Monday 20 November 2017

Defence the best form of Dublin attack

Gavin hails his team's defensive structure on a day when they held a Kerry attack to just nine points

Dublin manager Jim Gavin celebrates with captain Stephen Cluxton after winning the All-Ireland Senior Football Championship final at Croke Park
Dublin manager Jim Gavin celebrates with captain Stephen Cluxton after winning the All-Ireland Senior Football Championship final at Croke Park
Kerry’s Kieran Donaghy passes the ball to his team-mate Killian Young (left) during the closing stages of yesterday’s All-Ireland final

You exactly wouldn't say the football world had spun on its axis but not too long ago, you wouldn't have attributed the following quote to Jim Gavin in a post All-Ireland final interview.

"It was our structure in our defence that won it for us in the end," the Dublin concluded afterwards.

The same Dublin manager that put together the fastest, most thrilling team the county had produced and taught them to play always on the front foot was espousing the virtues and very obvious benefits of a structured approach to defending.

You couldn't argue with him.

It rains in Kerry just as much as it rains in Dublin so the conditions, slippery and fumbley though they were could only be offered in slight mitigation.

Fact is, Dublin constricted Kerry to just nine points in Croke Park yesterday.

And just as admirable as their hustle when Kerry had possession was Gavin's willingness to bite the pragmatic bullet after last year's All-Ireland semi-final loss to Donegal.

"We were very compact and very composed on the ball against massive threats all around, they came close to poaching one or two goals towards the end," he said.

Gavin might have even been doing his team something of an injustice here.

Save for the spilled ball by Killian Young after a hopped ball on the Dublin '21, Kerry's only kind of threat on the Dublin goal were those repeated and repelled long balls into Kieran Donaghy.

"We knew we had to maintain our structure throughout the game," Gavin continued.

"And I felt we did that and that's why we got over the line in the end."

There were plenty of other factors, too.


In Kerry, they talk about the need to 'hammer the hammer' in big names, to isolate an opposition's area of strength and go bull-headed after it.

On the accepted rationale that Colm Cooper is one of Kerry's strongest points, you couldn't but conclude that Dublin did indeed, hammer the hammer with Philly McMahon.

"Colm Cooper is a fantastic talent and it's great to see him play," Gavin reasoned.
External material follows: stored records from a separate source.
Record RunRow := {
  rr_run_id : string; rr_experiment_id : string; rr_attempt : Z; rr_state : string; rr_updated_at : datetime;
  rr_requested_model : string; rr_served_model : option string; rr_backend : option string;
  rr_gateway_request_id : option string; rr_budgets : BudgetSpec; rr_verification : string;
  rr_verification_reason : option string; rr_failure : option (list (string * json)) }.
Definition run_row (latest : dict (string * Z) AttemptRow) (result_by_experiment : dict string Result)
    (e : Experiment) : RunRow :=
  let event := latest !! (ex_id e, ex_attempt e) in
  let r := result_by_experiment !! ex_id e in
  {| rr_run_id := ex_run_id e; rr_experiment_id := ex_id e; rr_attempt := ex_attempt e;
     rr_state := match event with Some row => at_state row | None => "not_started" end;
     rr_updated_at := match event with Some row => at_updated_at row | None => ex_created_at e end;
     rr_requested_model := ex_requested_model e; rr_served_model := ex_served_model e;
     rr_backend := ex_gateway_backend_id e; rr_gateway_request_id := ex_gateway_request_id e;
     rr_budgets := ex_budgets e;
     rr_verification := match r with Some r => VerificationState.value (re_verification r) | None => "not_recorded" end;
     rr_verification_reason := match r with Some r => re_verification_reason r | None => None end;
     rr_failure := match event with
       | Some row => if bool_decide (at_state row = "failed") then Some (at_payload row) else None
       | None => None end |}.
Definition runs (a : ArenaStatusService) (limit : Z) : result (list RunRow) :=
  events ← _events a;
  current ← _current_attempts events;
  let latest := dict_by (λ row, (at_experiment_id row, at_attempt row)) current in
  results ← as_results a;
  let result_by_experiment := dict_by re_experiment_id results in
  experiments ← as_experiments a;
  ordered ← sorted_dated (λ e, (ex_created_at e, ex_id e)) experiments;
  mret (last_rows limit (run_row latest result_by_experiment <$> ordered)).
Definition scheduled_jobs (a : ArenaStatusService) (limit : Z) : result (list ScheduledRun) :=
  rows ← as_scheduled_runs a; mret (last_rows limit rows).
Definition failures (a : ArenaStatusService) (limit : Z) : result (list (RunRow + ScheduledRun)) :=
  rows ← runs a 500;
  scheduled ← as_scheduled_runs a;
  mret (last_rows limit ((inl <$> List.filter (λ r, bool_decide (is_Some (rr_failure r))) rows) ++
                         (inr <$> List.filter _scheduled_failed scheduled))).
"Philly and a very good game and he's been playing well all seasons, really stood up for us this season and he's been a big leader for the team both on and off the field.

"He demonstrates most of his work by what he does on the training field and in games but he's just one part of a good defence this year.

"Yeah we would always encourage Philly, he is technically a skilful player and he's demonstrated that with his score count this year.

"We would always encourage that if there is space and an opportunity, that's the ethos we have.

"If they see a gap to go for it and hopefully someone will cover off for them."

"I'd say our shot-to-score ratio might have been a little bit ahead of theirs," Gavin continued in the process of identifying the causes of Dublin's victory. And opportunities that came our way we seemed to take.


"We created a few chances that we didn't take but we'd always encourage our boys to go for it and great to see the likes of Brian Fenton back himself deep in the second half.

"He was very unlucky but that's what we'd always encourage." For his part, Éamonn Fitzmaurice didn't make excuses.

Simply, he had none.

Moreover, he reckoned the three point difference at the final whistle was possibly flattering to his team.

"I think it was. I think we did to hang in there. I think you have to give a lot of credit to the players for their second-half performance.

"We weren't playing well, we weren't firing on all cylinders today, but the lads, they battled hard in the second-half. I think in fairness to Kieran Donaghy, he came in on a wet day and he gave us a good point to our attack.

"Darran O'Sullivan did well as well, he gave us a bit of life and energy up there.

"We kept pegging away, but to be fair to Dublin, every time we got close to them they seemed to be able to go down and get a point or two to keep it at two and three-points the whole time.

"We needed a goal. It is as simple as that," the Kerry manager admitted.

"We needed a goal the way we were playing and we didn't get it."

Magnanimously, his post match thoughts were circular.

For every Kerry malfunction on the day, you could identify a Dublin success.

Kerry put Stephen Cluxton under pressure in the second-half but their midfield didn't enjoy anywhere near the levels of comfort most assumed.

"You have to give a lot of credit to Dublin. Dublin played very well," Fitzmaurice added.

"They had the best of both worlds. They worked so hard up front.

"Their forwards worked so hard that when we were in possession they were slowing us down coming out and at the same time getting bodies back, which was a very effective game-plan today.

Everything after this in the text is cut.